Gentech-Anbauflächen in Nordrhein-Westfalen - Infosystem des BUND NRW

Die nebenstehende Karte gibt einen Überblick über Flächen in NRW, für die gem. § 16a Gentechnikgesetz der Anbau bzw. die Freisetzung gentechnisch veränderter Organismen (GVO) angemeldet worden ist.
Bitte einfach die jeweilige Kulturpflanze anklicken, und der Maßstab vergrößert sich in mehreren Schritten.

  • Zuckerrübe (Beta vulgaris)
  • Mais (Zea mays)
  • Raps (Brassica napus)
  • Kartoffel (Solanum tuberosum)

Manipuliert?

Der BUND möchte wie der Großteil der Bürgerinnen und Bürger keine gentechnisch veränderten Lebensmittel und keine Gentech-Pflanzen auf unseren Äckern. Auch viele Bauern im Lande lehnen die Agro-Gentechnik ab bzw. stehen ihr skeptisch gegenüber.

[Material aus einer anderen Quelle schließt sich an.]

(** ** Playback: an empty series *)

(** C5: playing a series without steps is refused with the validation alert
    and nothing else happens: every state cell (playing flag, current step,
    remaining time, current series), the pending interval and the storage
    are as before, and the only thing logged is that alert, no haptic and no
    completion. *)
Theorem handlePlaySeries_empty (s : AlarmSeries) (w : World) :
  AlarmSeries.steps s = [] ->
  let w' := handlePlaySeries s w in
  ui w' = ui w /\ interval w' = interval w /\ item w' = item w /\
  clock w' = clock w /\
  log w' = log w ++ [Alert "Error" "Please add steps to the series first"].
Proof. intros Hs. unfold handlePlaySeries. by rewrite Hs. Qed.

Lemma handlePlaySeries_empty_witness :
  let s := AlarmSeries.mk "1700000000000" "New Series" [] in
  let w' := handlePlaySeries s (initialWorld 5) in
  ui w' = initialState /\ interval w' = None /\ item w' = None /\
  clock w' = 5 /\
  log w' = [Alert "Error" "Please add steps to the series first"].
Proof.
  intros s w'.
  apply (handlePlaySeries_empty s (initialWorld 5)). reflexivity.
Defined.

(** ** Series store *)

(** C6: [saveSeries] either fails as a whole or succeeds as a whole.  When
    the write is rejected the persisted text and the in-memory collection
    (indeed every state cell) are as before and the failure is alerted;
    when it is accepted the persisted text is that of the argument and the
    in-memory collection is the argument. *)
Theorem saveSeries_all_or_nothing (newSeries : json) (w : World) :
  let w' := saveSeries newSeries w in
  if io_fails w then
    item w' = item w /\ ui w' = ui w /\
    log w' = log w ++ [ConsoleError "Error saving series:";
                       Alert "Error" "Failed to save series. Please try again."]
  else
    item w' = Some (Wellformed newSeries) /\ series (ui w') = newSeries /\
    log w' = log w.
Proof.
  unfold saveSeries, catch, emit, update. destruct (io_fails w); cbn.
  - by rewrite <- app_assoc.
  - done.
Qed.
(** A NaN argument compares false with every bound: it is neither within
    nor beyond any interval, and all three range checks let it pass. *)
Lemma nan_passes_range_checks {Env : Type} (F : Family Env) (w : World Env) :
  ~ within zero half nan /\ ~ beyond zero half nan /\
  concentration_down F nan w
    = bind (cdf F (vector [nan; nan]) false)
           (fun v => ret (div_scalar v nan)) w /\
  concentration_function F nan = concentration_up F nan.
Proof.
  split_all; try reflexivity.
  - intros [H _]. discriminate H.
  - intros [H|H]; discriminate H.
Qed.

Lemma div_by_zero_not_finite (v : float64) :
  is_finite (v / zero)%f64 = false.
Proof.
  destruct v as [s|s| |s m e]; reflexivity.
Qed.

Lemma one_minus_one : (one - one)%f64 = zero.
Proof. vm_compute. reflexivity. Qed.

(** C6: for 0 <= x <= 0.5 and a cdf that returns [a] at (x, x),
    [concentration_down(x)] returns [a / x]; for 0.5 <= x <= 1,
    [concentration_up(x)] returns [(1 - 2 x + a) / (1 - x)]; and where
    the cdf at (0.3, 0.3) is 0.3 * 0.3, [concentration_down(0.3)] is
    0.3. *)
Theorem concentration_formulas {Env : Type} (F : Family Env)
  (x : float64) (w w' : World Env) (a : ndarray) :
  (within zero half x ->
   cdf F (vector [x; x]) false w = (inr a, w') ->
     concentration_down F x w = (inr (div_scalar a x), w') /\
     flat (div_scalar a x) = map (fun v => v / x)%f64 (flat a)) /\
  (within half one x ->
   cdf F (vector [x; x]) false w = (inr a, w') ->
     concentration_up F x w
       = (inr (div_scalar (scalar_add (one - two * x)%f64 a)
                          (one - x)%f64), w') /\
     flat (div_scalar (scalar_add (one - two * x)%f64 a) (one - x)%f64)
       = map (fun v => (one - two * x + v) / (one - x))%f64 (flat a)) /\
  (cdf F (vector [f0_3; f0_3]) false w = (inr a, w') ->
   flat a = [(f0_3 * f0_3)%f64] ->
     exists r, concentration_down F f0_3 w = (inr r, w') /\
               flat r = [f0_3]).
Proof.
  split_all.
  - intros H Hc. destruct (within_not_beyond _ _ _ H) as [H0 H1]. split.
    + unfold concentration_down. rewrite H0, H1. cbn [orb].
      now apply (bind_ret_returns _ (fun v => div_scalar v x)).
    + reflexivity.
  - intros H Hc. destruct (within_not_beyond _ _ _ H) as [H0 H1]. split.
    + unfold concentration_up. rewrite H0, H1. cbn [orb].
      now apply (bind_ret_returns _
        (fun v => div_scalar (scalar_add (one - two * x)%f64 v)
                             (one - x)%f64)).
    + unfold div_scalar, scalar_add, map_elems. cbn [flat].
      rewrite map_map. reflexivity.
  - intros Hc Ha. exists (div_scalar a f0_3). split.
    + now apply (bind_ret_returns _ (fun v => div_scalar v f0_3)).
    + unfold div_scalar, map_elems. cbn [flat]. rewrite Ha.
      vm_compute. reflexivity.
Qed.
(** [str(x)] for a float. *)
Definition str_of_float (x : float) : str :=
  match Prim2SF x with
  | S754_nan => u "nan"
  | S754_infinity s => if s then u "-inf" else u "inf"
  | S754_zero s => if s then u "-0.0" else u "0.0"
  | S754_finite s m e =>
    let '(ds, decpt) := shortest_digits m e in
    (if s then u "-" else []) ++ format_repr ds decpt
  end.

End PyFloat.

(* ===================================================================== *)
(** ** The program *)
(* ===================================================================== *)

Module Gate.
Import Text Re PyFloat.

#[global] Instance str_eq_dec : EqDecision str := list_eq_dec.
#[global] Instance str_countable : Countable str := list_countable.

(** The [ValueError]s of the program, by origin. *)
Inductive error : Type :=
| IntError (s : str)
| FloatError (s : str)
| IndexError (i : nat)
| InsufficientResponses (n_responses n_key : nat).

Inductive result (A : Type) : Type :=
| Ok (a : A)
| Raise (e : error).
Arguments Ok {A} a.
Arguments Raise {A} e.

Definition bind {A B : Type} (r : result A) (k : A → result B) : result B :=
  match r with
  | Ok a => k a
  | Raise e => Raise e
  end.

Notation "'let*' x ':=' r 'in' k" := (bind r (λ x, k))
  (at level 10, x pattern, r at level 100, k at level 200).
Definition getPokemonOptions (genNum : Z) (rawPokemonConfig : Raw.t)
  : outcome Error Options.t :=
  let pokemonOptions := initialOptions defaultIVs defaultEVs rawPokemonConfig in
  let? pokemonOptions :=
    match Raw.trainerPokemon rawPokemonConfig with
    | Some tp =>
        let? trainerSet :=
          resolveOne genNum (TrainerPokemon.speciesName tp) (TrainerPokemon.trainerName tp) in
        Return (applyTrainerSet rawPokemonConfig (TrainerPokemon.speciesName tp)
                  trainerSet pokemonOptions)
    | None => Return pokemonOptions
    end in
  requireName pokemonOptions.

(** [new Field({...options.field, attackerSide, defenderSide})]. *)
Definition fieldOptions (field : option FieldInput)
    (attacker defender : FieldInput -> option SideInput) : FieldOptions :=
  {| fieldFlags := match field with Some f => flags f | None => noFlags end;
     attackerSide := sideOf attacker field;
     defenderSide := sideOf defender field |}.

Die gesundheitlichen Auswirkungen sind noch immer ungeklärt und die ökologischen Risiken immens. Mit dem Inkrafttreten des neuen Gentechnikgesetzes wurde ein gänzlich neues Kapitel in der Auseinandersetzung um die so genannte ,grüne' Gentechnik aufgeschlagen: Ab dem Anbaujahr 2005 ist es in Deutschland erstmals rechtlich zulässig, neben den schon bisher erfolgten ,Freisetzungen' zu wissenschaftlichen Zwecken nunmehr großflächig gentechnisch veränderte Pflanzen auf ganz ,normalen' Ackerflächen kommerziell anzubauen. Um so wichtiger ist es daher, gut informiert zu sein! Das gem. § 16a Gentechnikgesetz neu eingeführte, bundesweite Standortregister benennt zwar die Gemeinden, in denen der Anbau genmanipulierter Pflanzen vorgesehen ist und gibt Auskünfte u.a. über die angebaute Feldfrucht und die daran vorgenommen genetische Veränderung, jedoch erschließt sich die exakte Lage der Flächen allein anhand der Nummern von Flurstücken vielen Interessierten nur schwer. In dem BUND-Info-System stellen wir daher alle uns bekannten landwirtschaftlichen und nicht-landwirtschaftlichen Gentech-Anbauflächen in NRW übersichtlich anhand von Karten dar: Freisetzungsflächen, Flächen mit so genanntem Erprobungsanbau und solche mit kommerziellem Anbau. Der BUND NRW möchte hiermit die öffentliche Debatte über die Agro-Gentechnik weiter beleben und hofft auf regen Gebrauch.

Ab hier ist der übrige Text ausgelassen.